What is needed: Search the material below for the word "Hexec" and copy every line in which it occurs.

[Start of Attachment]

(** When the extraction gives a text or nothing, the job sets the status of
    its task to completed and stores what was extracted; the other fields of
    the task, its time among them, stay, and GET /tasks/task_id then answers
    completed. *)
Theorem process_Data_completes_task
    (uuid4 : string) (now now' : value) (file_path task_id file_type : string)
    (extract_data : value) (doc : document) (st : state) :
  get_raw_data file_path file_type = Ok extract_data →
  extract_data = VNone ∨ (∃ text, extract_data = VStr text) →
  List.find (matches "t_id" task_id) (collection "Tasks" st) = Some doc →
  let finished := process_Data now file_path task_id file_type st in
  finished.1 = Ok ()
  ∧ (∃ doc',
       List.find (matches "t_id" task_id) (collection "Tasks" finished.2) = Some doc'
       ∧ fields doc' !! "task_status" = Some (VStr "completed")
       ∧ fields doc' !! "extract_data" = Some extract_data
       ∧ same_task doc doc')
  ∧ (app uuid4 now' (GET_tasks task_id) finished.2).1
      = Ok (JSONResponse (VDict (CustomStandard.response 200 "success"
              "Task status retrieved" (VDict {[ "status" := VStr "completed" ]})))).
Proof.
  intros Hraw Hdata Hfind finished.
  assert (Hrun : finished
            = (Ok (),
               State (<["Tasks" := update_first "t_id" task_id (completed extract_data)
                                     (collection "Tasks" st)]> (db st))
                     (redis_client st) (next_id st) (background_tasks st)
                     (trace st
                        ++ [update_one "Tasks" "t_id" task_id (completed extract_data)]))).
  { unfold finished. rewrite process_Data_run, Hraw.
    by destruct Hdata as [->|[text ->]]. }
  assert (Hfind' : List.find (matches "t_id" task_id) (collection "Tasks" finished.2)
                   = Some (Document (_id doc) (completed extract_data ∪ fields doc))).
  { rewrite Hrun. unfold collection at 1. simpl. rewrite lookup_insert_eq. simpl.
    rewrite update_first_same by done. by rewrite Hfind. }
  split; [by rewrite Hrun|]. split.
  - eexists. split; [exact Hfind'|]. simpl.
    split; [by apply lookup_union_Some_l|]. split; [by apply lookup_union_Some_l|].
    split; [done|]. intros name H1 H2. simpl.
    rewrite lookup_union_r; [done|]. by apply completed_lookup.
  - unfold app. rewrite get_task_status_run, Hfind'. simpl.
    by rewrite (lookup_union_Some_l _ _ _ (VStr "completed")).
Qed.

(** When the extraction gives something that is neither a text nor nothing,
    a list of pages for one, the job raises and records nothing: the state is
    unchanged, so the task keeps the status it had. *)
Theorem non_text_extraction_is_dropped
    (now : value) (file_path task_id file_type : string) (extract_data : value)
    (st : state) :
  get_raw_data file_path file_type = Ok extract_data →
  extract_data ≠ VNone → (∀ text, extract_data ≠ VStr text) →
  process_Data now file_path task_id file_type st
    = (Raise (ValidationError "extract_data" "Input should be a valid string"), st).
Proof.
  intros Hraw Hnone Htext. rewrite process_Data_run, Hraw.
  destruct extract_data; try done. by destruct (Htext s).
Qed.
Definition detect_pullback_in_uptrend (cfg : config) (hist : DataFrame)
  : py PullbackReport :=
  let close := map bar_close hist in
  let volume := map bar_volume hist in
  if (length close <? 200)%nat then Ret default_report
  else
    let sma50 := rolling_mean 50 close in
    let sma200 := rolling_mean 200 close in
    current_price ← iloc close (-1);
    current_sma50 ← iloc sma50 (-1);
    current_sma200 ← iloc sma200 (-1);
    rsi_series ← compute_rsi close 14;
    current_rsi ← iloc rsi_series (-1);
    prev_rsi ←
      (if (2 <=? length rsi_series)%nat then iloc rsi_series (-2)
       else Ret NaN);
    vol_5 ← iloc (rolling_mean 5 volume) (-1);
    vol_20 ← iloc (rolling_mean 20 volume) (-1);
    let volume_ratio := if Fin 0 <? vol_20 then vol_5 / vol_20 else NaN in
    let recent_high := series_max (last_n 60 close) in
    pullback_pct ←
      (if Fin 0 <? recent_high
       then pydiv (current_price - recent_high) recent_high
       else Ret (Fin 0));
    let uptrend :=
      (current_sma200 <? current_price) && (current_sma200 <? current_sma50) in
    let _pb_min := th cfg "technicals" "pullback_min" (Fin (-0.20)) in
    let _pb_max := th cfg "technicals" "pullback_max" (Fin (-0.05)) in
    let is_pullback :=
      ((_pb_min <=? pullback_pct) && (pullback_pct <=? _pb_max))
      && (current_sma200 <? current_price) in
    let '(_, _, lower_band) := compute_bollinger_bands close 20 (Fin 2) in
    let lookback := 5%nat in
    let _bounce_min := th cfg "technicals" "bounce_signal_min" (Fin 40) in
    best ←
      bounce_loop cfg close volume rsi_series lower_band (seq 0 lookback)
        (Fin 0, no_bounce 0);
    let '(bounce_score, bounce_details) := best in
    let bounce_signal := _bounce_min <=? bounce_score in
    let all_conditions := uptrend && is_pullback && bounce_signal in
    Ret {| uptrend := uptrend;
           is_pullback := is_pullback;
           pullback_pct := py_round pullback_pct 4;
           bounce_signal := bounce_signal;
           bounce_score := py_round bounce_score 2;
           bounce_details := bounce_details;
           rsi := py_round current_rsi 2;
           volume_ratio :=
             if negb (isnan volume_ratio) then py_round volume_ratio 4
             else NaN;
           sma50 := py_round current_sma50 2;
           sma200 := py_round current_sma200 2;
           current_price := py_round current_price 2;
           recent_high := py_round recent_high 2;
           all_conditions := all_conditions |}.

End WithLibm.
End Technicals.

(** The bounce search in the words of the specification. *)

Module BounceSpec.
Import Technicals.
Section WithLibm.
Context `{Libm}.

(** The threshold values the bounce score depends on are the defaults. *)
Definition default_scores (cfg : config) : Prop :=
  th cfg "technicals" "score_rsi_reversal" (Fin 40) = Fin 40
  ∧ th cfg "technicals" "score_rsi_depth" (Fin 15) = Fin 15
  ∧ th cfg "technicals" "score_bb_proximity" (Fin 25) = Fin 25
  ∧ th cfg "technicals" "score_volume_surge" (Fin 10) = Fin 10
  ∧ th cfg "technicals" "score_price_reversal" (Fin 10) = Fin 10
  ∧ th cfg "technicals" "bounce_signal_min" (Fin 40) = Fin 40.

(** The points of the sub-conditions that fired, under the defaults. *)
Definition points (d : BounceDetails) : Q :=
  ((if rsi_reversal d then 40 else 0)
   + (if rsi_depth_bonus d then 15 else 0)
   + (if bb_proximity d then 25 else 0)
   + (if volume_surge d then 10 else 0)
   + (if price_reversal d then 10 else 0))%Q.

Definition closes (hist : DataFrame) : list float := map bar_close hist.
Definition volumes (hist : DataFrame) : list float := map bar_volume hist.

Definition lower_band_of (hist : DataFrame) : list float :=
  (compute_bollinger_bands (closes hist) 20 (Fin 2)).2.

End WithLibm.
End BounceSpec.

(** The smoothed averages behind the RSI. *)

Module RsiSpec.
Import Technicals.
Section WithLibm.
Context `{Libm}.
Local Open Scope float_scope.

Definition gains (close : list float) : list float :=
  let delta := series_diff close in
  where_ (map (λ d, Fin 0 <? d) delta) (Fin 0) delta.

Definition losses (close : list float) : list float :=
  let delta := series_diff close in
  where_ (map (λ d, d <? Fin 0) delta) (Fin 0) (map fneg delta).

(** Wilder's smoothing: alpha = 1 / period, seeded once [period]
    observations exist. *)
Definition wilder (period : nat) (s : list float) : list float :=
  ewm_mean (Fin (1 / inject_Z (Z.of_nat period))) period s.

Definition avg_gain (close : list float) (period : nat) : list float :=
  wilder period (gains close).

Definition avg_loss (close : list float) (period : nat) : list float :=
  wilder period (losses close).

(** A finite, non-negative value. *)
Definition nonneg_fin (x : float) : Prop := ∃ q : Q, x = Fin q ∧ (0 <= q)%Q.

(** The state of the smoothing loop after [n] finite non-negative values. *)
Definition ewm_inv (n : nat) (st : ewm_state) : Prop :=
  nonneg_fin (weighted st) ∧ old_wt st = Fin 1 ∧ nobs st = n.

End WithLibm.
End RsiSpec.

(** The choice of the lookback loop: a later day replaces the best one only
    with a strictly greater score. *)

Module SelectionSpec.
Import Technicals BounceSpec.
Section WithLibm.
Context `{Libm}.
Local Open Scope float_scope.
(** C2, as the code has it: when the wrapped handler panics before any
    header has gone out, [recoverPanic] returns, the response has status
    500, the header [Connection: close] and the fixed text followed by a
    line feed as its body, and the panic text and the stack trace are
    written at level error, one after the other. *)
Theorem C2_panic_before_header_gives_500
    (cfg : Config) (next : Handler) (env : Env) (r : Request)
    (out : list Line) (v : string) (w1 : World) :
  level env = logLevel cfg ->
  run env (next r) (mkWorld newResponse out) = (Panicked v, w1) ->
  wroteHeader (resp w1) = false ->
  exists w2,
    run env (recoverPanic next r) (mkWorld newResponse out) = (Returned, w2)
    /\ serveRequest (recoverPanic next) env r out = (Complete (resp w2), stdout w2)
    /\ status (resp w2) = 500%Z
    /\ sentHeader (resp w2) !! "Connection" = Some ["close"]
    /\ written (resp w2) = "There was an error processing your request" +:+ newline
    /\ stdout w2 =
         (stdout w1 ++ [LogrusLine ErrorLevel v; LogrusLine ErrorLevel (stack env)])%list.
Proof.
  intros Hlvl Hnext Hw1.
  assert (Hen : IsLevelEnabled (level env) ErrorLevel = true)
    by (rewrite Hlvl; apply logLevel_enables_error).
  destruct (run_logError env v w1 Hw1 Hen)
    as (w2 & Hrun & Hwrote & Hst & Hconn & Hbody & Hout).
  assert (Hempty : written (resp w1) = "").
  { pose proof (run_bodyless env (next r) (mkWorld newResponse out)) as Hb.
    rewrite Hnext in Hb. apply Hb; [intros _; reflexivity|exact Hw1]. }
  assert (Hall : run env (recoverPanic next r) (mkWorld newResponse out) = (Returned, w2)).
  { unfold recoverPanic. rewrite run_deferRecover, Hnext. exact Hrun. }
  exists w2. repeat split; auto.
  - unfold serveRequest. rewrite Hall. unfold finishRequest. now rewrite Hwrote.
  - rewrite Hbody, Hempty. reflexivity.
Qed.
(** X10: a start function that returns delivers its result and the prompt
    is dropped.  Let the start closure, called by [mp_prompt_stack_entry]
    after the unwind frame was recorded in the prompt, return [v] in a
    state where [p] has record [pr1] and a readable return point.  Then the
    trampoline unlinks [p] with a null resume point, writes
    [kind = MP_RETURN], [fun = NULL], [arg = v] into the return point and
    jumps to it.  Run from there, [mp_prompt_exec_yield_fun] returns [v]
    after dropping [p]: with other references left it only takes one; at
    the last reference, when the start function returned on its own prompt
    ([p] was the current top), exactly the stacklet of [p] is given back,
    without delay, and the current top is the former parent of [p]. *)
Theorem mp_prompt_returns (call_start_fun : ptr → ptr → Z → Z → M Z)
    (call_yield_fun : ptr → Z → Z → M Z) (fuel : nat) (s : state) (p : ptr) (arg : Z)
    (uf : ptr) (pr : mp_prompt_s) (v : Z) (s1 : state) (pr1 : mp_prompt_s)
    (rp1 : mp_return_point_t) :
  p ≠ NULL →
  prompts s !! p = Some pr →
  call_start_fun (p_start_fun pr) p (p_start_arg pr) arg
    (with_prompts (insert p
       {| p_parent := p_parent pr; p_top := p_top pr; p_refcount := p_refcount pr;
          p_gstack := p_gstack pr; p_return_point := p_return_point pr;
          p_resume_point := p_resume_point pr; p_start_fun := p_start_fun pr;
          p_start_arg := p_start_arg pr; p_unwind_frame := uf |}) s) = Done v s1 →
  prompts s1 !! p = Some pr1 →
  return_points s1 !! p_return_point pr1 = Some rp1 →
  ∃ s2 pr2,
    mp_prompt_stack_entry call_start_fun p arg uf s =
      Exit (ExLongjmp (p_return_point pr1)) s2 ∧
    return_points s2 !! p_return_point pr1 =
      Some {| ret_jmp := ret_jmp rp1; ret_kind := MP_RETURN; ret_fun := NULL;
              ret_arg := v |} ∧
    _mp_prompt_top s2 = p_parent pr1 ∧
    prompts s2 !! p = Some pr2 ∧
    p_top pr2 = _mp_prompt_top s1 ∧ p_parent pr2 = NULL ∧ p_resume_point pr2 = NULL ∧
    trace s2 = trace s1 ∧
    (1 < p_refcount pr1 →
       mp_prompt_exec_yield_fun call_yield_fun fuel (p_return_point pr1) p s2 =
         Done v (with_prompts (insert p (drop_refcount pr2)) s2)) ∧
    (p_refcount pr1 ≤ 1 → _mp_prompt_top s1 = p → (1 ≤ fuel)%nat →
       ∃ s3,
         mp_prompt_exec_yield_fun call_yield_fun fuel (p_return_point pr1) p s2 =
           Done v s3 ∧
         trace s3 = trace s1 ++ [EvGstackFree (p_gstack pr1) false] ∧
         _mp_prompt_top s3 = p_parent pr1 ∧
         mresumes s3 = mresumes s2 ∧ saves s3 = saves s2).
Proof.
  intros Hnz Hp Hcall Hp1 Hrp1.
  set (ret := p_return_point pr1).
  set (pr2 := {| p_parent := NULL; p_top := _mp_prompt_top s1;
                 p_refcount := p_refcount pr1; p_gstack := p_gstack pr1;
                 p_return_point := p_return_point pr1; p_resume_point := NULL;
                 p_start_fun := p_start_fun pr1; p_start_arg := p_start_arg pr1;
                 p_unwind_frame := p_unwind_frame pr1 |}).
  set (s2 := with_return_points
               (insert ret {| ret_jmp := ret_jmp rp1; ret_kind := MP_RETURN;
                              ret_fun := NULL; ret_arg := v |})
               (unlink_state s1 p NULL pr1)).
  assert (prompts s2 !! p = Some pr2) as Hp2 by (simpl; apply lookup_insert_eq).
  assert (return_points s2 !! ret =
          Some {| ret_jmp := ret_jmp rp1; ret_kind := MP_RETURN; ret_fun := NULL;
                  ret_arg := v |}) as Hret2 by (simpl; apply lookup_insert_eq).
  exists s2, pr2.
  split.
  { unfold mp_prompt_stack_entry.
    rewrite (mbind_done _ _ _ _ _ (store_prompt_done _ _ _ _ Hp)).
    erewrite (mbind_done (load_prompt p));
      [|apply load_prompt_done; simpl; apply lookup_insert_eq].
    cbn [p_start_fun p_start_arg].
    rewrite (mbind_done _ _ _ _ _ Hcall).
    rewrite (mbind_done _ _ _ _ _ (mp_prompt_unlink_done _ _ NULL _ Hp1)).
    cbv beta.
    erewrite (mbind_done (store_return_point _ _));
      [|apply store_return_point_done; simpl; exact Hrp1].
    erewrite (mbind_done (store_return_point _ _));
      [|apply store_return_point_done; simpl; apply lookup_insert_eq].
    erewrite (mbind_done (store_return_point _ _));
      [|apply store_return_point_done; simpl; apply lookup_insert_eq].
    unfold mp_longjmp, mexit. f_equal.
    unfold s2, with_return_points, unlink_state. simpl. f_equal.
    by rewrite !insert_insert_eq. }
  split; [exact Hret2|]. split; [reflexivity|]. split; [exact Hp2|].
  repeat (split; [reflexivity|]).
  assert (mp_prompt_exec_yield_fun call_yield_fun fuel ret p s2 =
          (mp_prompt_drop fuel p;;; mreturn v) s2) as Hexec.
  { unfold mp_prompt_exec_yield_fun.
    rewrite (mbind_done _ _ _ _ _ (load_return_point_done _ _ _ Hret2)).
    cbn [ret_kind ret_arg].
    destruct (decide (MP_RETURN = MP_YIELD_ONCE)) as [?|_]; [discriminate|].
    destruct (decide (MP_RETURN = MP_RETURN)) as [_|?]; [done|done]. }
  split.
  - intros Hrc. rewrite Hexec.
    unfold mp_prompt_drop, mp_prompt_drop_internal.
    rewrite !mbind_assoc.
    rewrite (mbind_done _ _ _ _ _ (load_prompt_done _ _ _ Hp2)).
    rewrite mbind_assoc.
    rewrite (mbind_done _ _ _ _ _ (store_prompt_done _ _ _ _ Hp2)).
    cbn [p_refcount pr2]. destruct (p_refcount pr1 <=? 1) eqn:E; [lia|].
    reflexivity.
  - intros Hrc Htop Hfuel. destruct fuel as [|fuel]; [lia|].
    eexists. split.
    { rewrite Hexec.
      unfold mp_prompt_drop, mp_prompt_drop_internal.
      rewrite !mbind_assoc.
      rewrite (mbind_done _ _ _ _ _ (load_prompt_done _ _ _ Hp2)).
      rewrite mbind_assoc.
      rewrite (mbind_done _ _ _ _ _ (store_prompt_done _ _ _ _ Hp2)).
      cbn [p_refcount pr2]. destruct (p_refcount pr1 <=? 1) eqn:E; [|lia].
      unfold mp_prompt_free. rewrite !mbind_assoc.
      erewrite (mbind_done (load_prompt p));
        [|apply load_prompt_done; simpl; apply lookup_insert_eq].
      cbn [p_top set_p_refcount pr2]. rewrite Htop.
      cbn [mp_prompt_free_loop]. destruct (p =? 0) eqn:Ep; [lia|].
      rewrite !mbind_assoc.
      erewrite (mbind_done (load_prompt p));
        [|apply load_prompt_done; simpl; apply lookup_insert_eq].
      cbn [p_parent p_gstack set_p_refcount pr2].
      unfold mp_gstack_free. rewrite !mbind_assoc.
      rewrite (mbind_done (emit _) _ _ tt _ eq_refl).
      simpl (0 =? 0). cbv iota.
      rewrite !mbind_assoc.
      rewrite (mbind_done (mreturn tt) _ _ tt _ eq_refl).
      assert (∀ st, mp_prompt_free_loop fuel 0 false st = Done tt st) as Hloop
        by (intros st; by destruct fuel).
      rewrite (mbind_done _ _ _ _ _ (Hloop _)).
      reflexivity. }
    by repeat split.
Qed.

[End of Attachment]

Output of the task:
          (mp_prompt_drop fuel p;;; mreturn v) s2) as Hexec.
  - intros Hrc. rewrite Hexec.
    { rewrite Hexec.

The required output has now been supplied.